Take the material below and reproduce, word for word, only the lines from the line with "the shell, [src/user/src/user_file/shell.c]." through the line with "(** ** [user_io.c] *)".
##############################
Lemma copied_entry_is D j entry name n :
  copied D (entry_pos j) (new_entry entry name n) 0 32 -> Forall char_ok name -> 0 <= n < 4294967296 ->
  entry_is D j (Some (take 27 name, n)).
Proof.
  intros Hc Hch Hn. unfold entry_is, dirent_inode, dirent_name. split; [|split].
  - rewrite <- (new_entry_inode entry name n Hn). rewrite <- (Z.add_0_r (entry_pos j)).
    apply (copied_load32 _ _ _ _ _ 0 Hc); lia.
  - apply cstring_holds; [rewrite length_take; lia|by apply Forall_take|].
    intros i c Hi. rewrite <- (new_entry_name entry name n i c Hi).
    assert (i < length (take 27 name ++ [0%Z]))%nat as Hl by (apply lookup_lt_is_Some; eauto).
    rewrite length_app, length_take in Hl. cbn [length] in Hl.
    rewrite <- Z.add_assoc, Hc by lia. f_equal.
  - rewrite Hc by lia. unfold new_entry. change (0 + 31) with (dirent_name 0 + 27). by rewrite store8_eq.
Qed.
(* ===== verification/UserIO.v ===== *)
(** User programs: the terminal library [src/user/src/user_sys/user_io.c] and
    the shell, [src/user/src/user_file/shell.c].  The kernel is behind system calls: what is
    printed is a log, the keys typed are a list, and the other calls are recorded. *)
From S2P Require Import Prelude Memory Strings StringsSpec Format.

(** ** [user_io.c] *)
Definition buf_size : Z := 500.
(** The global variables, the strings handed to the print call, first first, and the keys that the
    read call will return. *)
Record uio : Type := mk_uio { buf : list Z; pos : Z; printed : list (list Z); keys : list Z }.
Definition with_buf (s : uio) (b : list Z) (p : Z) : uio := mk_uio b p (printed s) (keys s).
Definition with_keys (s : uio) (l : list Z) : uio := mk_uio (buf s) (pos s) (printed s) l.

(** [buf[pos++] = c] *)
Definition buf_put (s : uio) (c : Z) : res uio :=
  let! b := arr_set (buf s) (pos s) (u8 c) in Ok (with_buf s b (pos s + 1)).
#[export] Instance buf_sink : Sink uio := buf_put.

(** The string that starts an array: up to the first zero. *)
Fixpoint c_string (l : list Z) : res (list Z) :=
  match l with
  | [] => Err Fault
  | c :: l => if c =? 0 then Ok [] else let! s := c_string l in Ok (c :: s)
  end.

(** [syscall_print] *)
Definition syscall_print (s : uio) (text : list Z) : uio := mk_uio (buf s) (pos s) (printed s ++ [text]) (keys s).
(** ["print contents are too long"] *)
Definition too_long : list Z :=
  [112; 114; 105; 110; 116; 32; 99; 111; 110; 116; 101; 110; 116; 115; 32; 97; 114; 101; 32; 116; 111; 111; 32; 108; 111; 110; 103].

(** The conversions, copies of those of the kernel. *)
Definition user_write_str : nat -> uio -> mem -> Z -> res uio := monitor_write_str.
Definition user_write_dec : uio -> Z -> res uio := monitor_write_dec.
Definition user_write_udec : uio -> Z -> res uio := monitor_write_udec.
Definition user_write_hex : uio -> Z -> res uio := monitor_write_hex.

Section USER.
(** The bound of strings, and the literals of the program: ["(null)"], ["%c"], the prompt, and
    the message of [run_program]. *)
Context (sfuel fuel : nat) (null_str char_format prompt fork_failed : Z).

(** [format_to_buf] *)
Definition format_to_buf (s : uio) (m : mem) (format : Z) (args : list Z) : res uio :=
  monitor_printf_args_nolock sfuel null_str fuel s m format args.

(** [printf] *)
Definition printf (s : uio) (m : mem) (format : Z) (args : list Z) : res uio :=
  let! s := format_to_buf s m format args in
  let! s :=
    if pos s >=? buf_size then
      let! b := arr_set (buf s) 499 0 in Ok (syscall_print (with_buf s b (pos s)) too_long)
    else
      let! b := arr_set (buf s) (pos s) 0 in Ok (with_buf s b (pos s)) in
  let! text := c_string (buf s) in
  Ok (with_buf (syscall_print s text) (buf s) 0).

(** [readline], from character [i]: [l] are the keys to come.  Without a key the call waits. *)
Fixpoint readline_loop (l : list Z) (s : uio) (m : mem) (str i : Z) : res (uio * mem) :=
  match l with
  | [] => Err Blocked
  | c :: l =>
      let m := store8 m (str + i) c in
      let! s := printf s m char_format [u32 (s8 (load8 m (str + i)))] in
      if (load8 m (str + i) =? 10) || (load8 m (str + i) =? 13)
      then Ok (with_keys s l, store8 m (str + i) 0)
      else readline_loop l s m str (i + 1)
  end.
Definition readline (s : uio) (m : mem) (str : Z) : res (uio * mem) := readline_loop (keys s) s m str 0.

(** ** [shell.c] *)
Definition is_blank (c : Z) : bool := (c =? 32) || (c =? 9) || (c =? 10) || (c =? 13).
(** [while (P( *ptr)) ptr++] *)
Fixpoint skip (P : Z -> bool) (n : nat) (m : mem) (ptr : Z) : res Z :=
  match n with
  | O => Err NoFuel
  | S n => if P (load8 m ptr) then skip P n m (ptr + 1) else Ok ptr
  end.

(** The loop of [parse_cmd]. *)
Fixpoint parse_loop (n : nat) (m : mem) (ptr argv argc : Z) : res (mem * Z) :=
  match n with
  | O => Err NoFuel
  | S n =>
      if load8 m ptr =? 0 then Ok (m, argc)
      else
        let! ptr := skip is_blank fuel m ptr in
        if load8 m ptr =? 0 then Ok (m, argc)
        else
          let m := store32 m (argv + 4 * argc) ptr in
          let! ptr := skip (fun c => negb (c =? 0) && negb (is_blank c)) fuel m ptr in
          if negb (load8 m ptr =? 0) then parse_loop n (store8 m ptr 0) (ptr + 1) argv (argc + 1)
          else parse_loop n m ptr argv (argc + 1)
  end.
(** [parse_cmd] *)
Definition parse_cmd (m : mem) (cmd argv : Z) : res mem :=
  let! (m, argc) := parse_loop fuel m cmd argv 0 in Ok (store32 m (argv + 4 * argc) 0).

(** The system calls of [run_program]. *)
Inductive call : Type := Fork | Wait (pid : Z) | Exec (path argc argv : Z) | Exit (code : Z).

(** [while (argv[argc]) argc++] *)
Fixpoint count_args (n : nat) (m : mem) (argv argc : Z) : res Z :=
  match n with
  | O => Err NoFuel
  | S n => if load32 m (argv + 4 * argc) =? 0 then Ok argc else count_args n m argv (argc + 1)
  end.

(** [run_program], with the result of [fork] and that of [exec] if it returns. *)
Definition run_program (s : uio) (m : mem) (argv pid : Z) (ret : option Z) : res (uio * list call) :=
  let! argc := count_args fuel m argv 0 in
  if pid <? 0 then let! s := printf s m fork_failed [] in Ok (s, [Fork])
  else if pid >? 0 then Ok (s, [Fork; Wait pid])
  else Ok (s, [Fork; Exec (load32 m argv) argc argv] ++ match ret with Some r => [Exit r] | None => [] end).

(** One round of the loop of [main]. *)
Definition shell_round (s : uio) (m : mem) (command_line argv pid : Z) (ret : option Z) : res (uio * mem * list call) :=
  let! s := printf s m prompt [] in
  let! (s, m) := readline s m command_line in
  let! m := parse_cmd m command_line argv in
  if load32 m argv =? 0 then Ok (s, m, [])
  else let! (s, calls) := run_program s m argv pid ret in Ok (s, m, calls).
End USER.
##############################
__RESPONSE TO THE TASK__:
    the shell, [src/user/src/user_file/shell.c].  The kernel is behind system calls: what is
    printed is a log, the keys typed are a list, and the other calls are recorded. *)
From S2P Require Import Prelude Memory Strings StringsSpec Format.

(** ** [user_io.c] *)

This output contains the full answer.